Witnesses reported seeing a woman drive into a flooded drainage ditch on the north side of Interstate 10 between Gessner and the West Sam Houston Tollway around before dawn. Houston police divers began searching around noon after waters receded to safe levels.
Christopher Jordan, 41, said he had just picked up a stranded co-worker from a nearby Home Depot when he saw the woman's car float toward a drainage ditch in front of Sam's Club and teeter on the bank. Jordan, who waded through four feet of water and grabbed the bumper, said the woman was on a cell phone.
Finally Jordan had to let go, the car was swept down the culvert and nobody appeared to escape, he said.
Jordan called 911 and told the operator he was going to go into the dark, swirling water, but the person on the other end convinced him to stay put. Houston police Sgt. G.T. Hall called Jordan's actions "heroic," but Jordan disagreed.
I just saw somebody in distress and they needed some help," said Jordan, who added that he normally doesn't drive in such conditions but did so to help his co-worker.
Hall said divers ventured about 300 feet down two huge underground drainage pipes looking for the dark-colored Toyota RAV4 Houston. Divers in the eastern pipe saw tire skid marks on the ceiling, and police were planning to go manhole-by-manhole down the route looking for the car.
However, Hall added no missing person report has been filed with police.
Earlier, Houston firefighters rescued several people trapped in their cars by up to four feet of water nearby at I-10 and Gessner, said Assistant Chief Adrian Trevino.
Firefighters used high-water rescue trucks and boats to reach the stranded people, Trevino said. No injuries have been reported so far, he added.

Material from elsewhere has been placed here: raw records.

(* ===== verification/CmPackets.v ===== *)
(** * Signaling packets: what is built and what is read

    The request to establish a channel as the bytes of its wire format, the round trip
    through the parser, the headers, and the parsers on packets of a peer. *)
From S2P Require Import Prelude Utils SdfErrno SdfBuff CmData DtapEnv DtapTrans DtapChannel DtapFrame DtapEvents CmState CmSignal CmCap CmChannel.

(** ** The wire format of the request *)
Definition config_wire (c : CM_TransModeConfig) : bytes :=
  [bf_set 0 0 4 (transMode c)] ++ ENCODE2BYTE_LITTLE (cf_mtu c) ++ ENCODE2BYTE_LITTLE (cf_mps c) ++
  (if transMode c =? CM_TRANS_MODE_STREAM then
     let s := streamMode c in
     ENCODE2BYTE_LITTLE (sc_flushTimeout s) ++ ENCODE2BYTE_LITTLE (sc_reorderTimeout s) ++ ENCODE2BYTE_LITTLE (sc_crcInit s)
   else if transMode c =? CM_TRANS_MODE_RELIABLE then
     let r := reliableMode c in
     [u8 (rc_txWindow r); u8 (rc_maxTxThreshold r)] ++ ENCODE2BYTE_LITTLE (rc_retransTimeout r) ++
     ENCODE2BYTE_LITTLE (rc_rspTimeout r) ++ ENCODE2BYTE_LITTLE (rc_reorderTimeout r) ++ ENCODE2BYTE_LITTLE (rc_crcInit r)
   else []).
Definition port_wire (o : option CM_SignalingPortConfig) : bytes :=
  match o with
  | None => []
  | Some c => [1; 0] ++ ENCODE2BYTE_LITTLE (pc_dstPort c) ++ ENCODE2BYTE_LITTLE (pc_srcPort c) ++ ENCODE2BYTE_LITTLE (pc_aid c)
  end.
Definition establish_req_wire (req : CM_SignalingTransChanEstablishReq) : bytes :=
  let conf := config_wire (eq_transModeConfig req) in
  [u8 (eq_srcTcid req);
   match eq_portConfig req with Some _ => 3 + zlen conf + 2 | None => 0 end;
   bf_set (bf_set 0 0 1 (b2z (eq_exclusive req))) 1 1 (b2z (eq_measure req))] ++
  conf ++ [bf_set 0 0 4 1; u8 (slqi0 (eq_slqiList req))] ++ port_wire (eq_portConfig req).

Lemma mode_cases m : 0 <= m < CM_TRANS_MODE_MAX ->
  m = CM_TRANS_MODE_BASIC \/ m = CM_TRANS_MODE_TRANSPARENT \/ m = CM_TRANS_MODE_STREAM \/ m = CM_TRANS_MODE_RELIABLE.
Proof. unfold CM_TRANS_MODE_MAX, CM_TRANS_MODE_BASIC, CM_TRANS_MODE_TRANSPARENT, CM_TRANS_MODE_STREAM, CM_TRANS_MODE_RELIABLE. lia. Qed.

Zabrina Nesmoe, 25, who this morning was driving on the Katy Freeway feeder road near Gessner about 5 a.m., said she stalled out in high water for the second time in a five days. Driving a rental car, she said the water on the ramp seemed shallow but quickly became hood-deep before she pulled over and safely walked away with her boyfriend.
Her own car was damaged Friday in floodwaters near Interstate 45 and Edgebrook. Now she's waiting for a second rental car.

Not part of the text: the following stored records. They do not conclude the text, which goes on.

(* ===== verification/CmQuiet.v ===== *)
(** * CM: steps that leave channels alone

    The links, the capabilities, the cache of requests and the sending of signaling: none
    of it changes a channel, an identifier or the data plane's channels. *)
From S2P Require Import Prelude Utils SdfErrno SdfBuff SdfContainers CmData DtapEnv DtapTrans DtapChannel DtapProps DtapEvents DtapMachine CmState CmTcid CmChannel CmSignal CmCache CmDynTrans CmCap CmRecv CmPackets CmInv.

(** ** Lists with a key *)
Section keyed.
Context {A : Type} (f : A -> Z).

Lemma find_first_key l x : NoDup (map f l) -> x ∈ l -> find_first (fun y => f y =? f x) l = Some x.
Proof.
  induction l as [|y l IH]; intros Hn Hx; [by apply not_elem_of_nil in Hx|]. cbn in *. apply NoDup_cons in Hn as [Hy Hn].
  apply elem_of_cons in Hx as [->|Hx]; [by rewrite Z.eqb_refl|]. destruct (Z.eqb_spec (f y) (f x)) as [E|]; [|by apply IH].
  destruct Hy. rewrite E. apply list_elem_of_fmap. by exists x.
Qed.

Lemma find_first_at l p x : find_first (fun y => f y =? p) l = Some x -> x ∈ l /\ f x = p.
Proof. intros [Hx E%Z.eqb_eq]%find_first_Some. by split. Qed.

Lemma map_update_first {B} (g : A -> B) q (h : A -> A) l : (forall x, g (h x) = g x) -> map g (update_first q h l) = map g l.
Proof. intros Hg. induction l as [|y l IH]; cbn; [done|]. destruct (q y); cbn; [by rewrite Hg|by rewrite IH]. Qed.

Lemma Forall_update_first (P : A -> Prop) q (h : A -> A) l :
  (forall x, P x -> P (h x)) -> Forall P l -> Forall P (update_first q h l).
Proof. intros Hh. induction 1; cbn; [constructor|]. case_match; by constructor; auto. Qed.

Lemma elem_update_first q (h : A -> A) l y :
  y ∈ update_first q h l -> y ∈ l \/ exists x, find_first q l = Some x /\ y = h x.
Proof.
  induction l as [|x l IH]; cbn; [by left|]. destruct (q x); intros Hy; apply elem_of_cons in Hy as [->|Hy].
  - right. by exists x.
  - left. by right.
  - left. by left.
  - destruct (IH Hy) as [?|?]; [left; by right|by right].
Qed.
End keyed.

Lemma find_first_last {A} q (l : list A) x : Forall (fun y => q y = false) l -> q x = true -> find_first q (l ++ [x]) = Some x.
Proof. intros Hl Hx. induction Hl as [|y l Hy Hl IH]; cbn; [by rewrite Hx|by rewrite Hy]. Qed.

Lemma NoDup_sub {A} (l l' : list A) : l' `sublist_of` l -> NoDup l -> NoDup l'.
Proof. intros Hs Hn. by eapply sublist_NoDup. Qed.

Create HintDb quiet.

Section quiet.
Context {W : Type} {HW : World W} {HB : Below W} {HBO : BelowOk W}.
Notation M := (ST (Cm * W)).
Notation state := (Cm * W)%type.
Implicit Types (s : state) (c : Cm) (w : W).

(** ** Links *)
Lemma wp_cg {A} (f : Cm -> A) s (Q : A -> state -> Prop) : Q (f s.1) s -> wp (cg f) s Q.
Proof. exact (fun HQ => HQ). Qed.
Lemma wp_cupd f s (Q : unit -> state -> Prop) : Q tt (f s.1, s.2) -> wp (cupd f) s Q.
Proof. exact (fun HQ => HQ). Qed.

Lemma wp_cm_link_find q s (Q : option Z -> state -> Prop) :
  (find_first q (g_deviceLinkListHead s.1) = None -> Q None s) ->
  (forall n, find_first q (g_deviceLinkListHead s.1) = Some n -> Q (Some (sl_ptr n)) s) ->
  wp (link_find q) s Q.
Proof. intros HN HS. apply wp_cg. destruct (find_first _ _) eqn:E; [by apply HS|by apply HN]. Qed.

Lemma wp_get_link n s (Q : SleLogicLink -> state -> Prop) :
  base_ok s -> n ∈ g_deviceLinkListHead s.1 -> Q n s -> wp (get_link (sl_ptr n)) s Q.
Proof.
  intros Hs Hn HQ. apply wp_bind, wp_cg. eapply wp_opt; [|exact HQ]. apply (find_first_key sl_ptr); [apply (bo_links _ Hs)|done].
Qed.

"Houston needs to fix the drainage system out here, big-time," she said, adding that rental agencies are telling her their inventory is either leased out or damaged.
The entire Sam Houston Tollway between the Katy and Southwest freeways was closed by high water for hours this morning but reopened before 9 a.m. Dozens of motorists were stranded on the swamped pavement.
“Some people got on Beltway 8, couldn’t go anywhere, and were just stuck there for two and a half or three hours,” Harris County Judge Ed Emmett said. “That’s just unacceptable. We need to make sure we have plans in place when that happens.”
Flooded homes also were reported along White Oak Bayou in the Hastings Green and Wren Crest subdivisions, said Francisco Sanchez, spokesman for the Harris County Emergency Management.
At least 20 high water locations blocked roads, Sanchez said.
Bayous and creeks above their banks at 10 a.m. included Cypress Creek, Little Cypress Creek and Willow Creek, which were continuing to rise; and the upper reaches of Bear Creek, South Mayde Creek and Langham Creek, which were falling.
Buffalo Bayou, Brays Bayou and White Oak Bayou also were falling as of mid-morning.
Pratima Kothari, 63, reported up to six feet of water on the first floor of her Piney Point home after Buffalo Bayou intruded early today.
"I have furniture floating," she said in a telephone interview from her second story. "I had my home theater on the first floor."
Kothari said the glass-walled structure next to the bayou is just two feet above the flood plain and flooded in Tropical Storm Allison eight years ago, but "it wasn't nearly as deep (then) as it is now."
On the western and northwestern sides of the county, 24-hour gauge readings ranging from five to 10 inches were common, according to the Harris County Office of Emergency Management.
Ironically, the day won't go down officially as a massive rain event for Houston because the weather service gauge at Bush Intercontinental Airport only got 3.7 inches in the 24 hours before 8 a.m. and less than two inches overnight. Flights were running normally at the two major airports.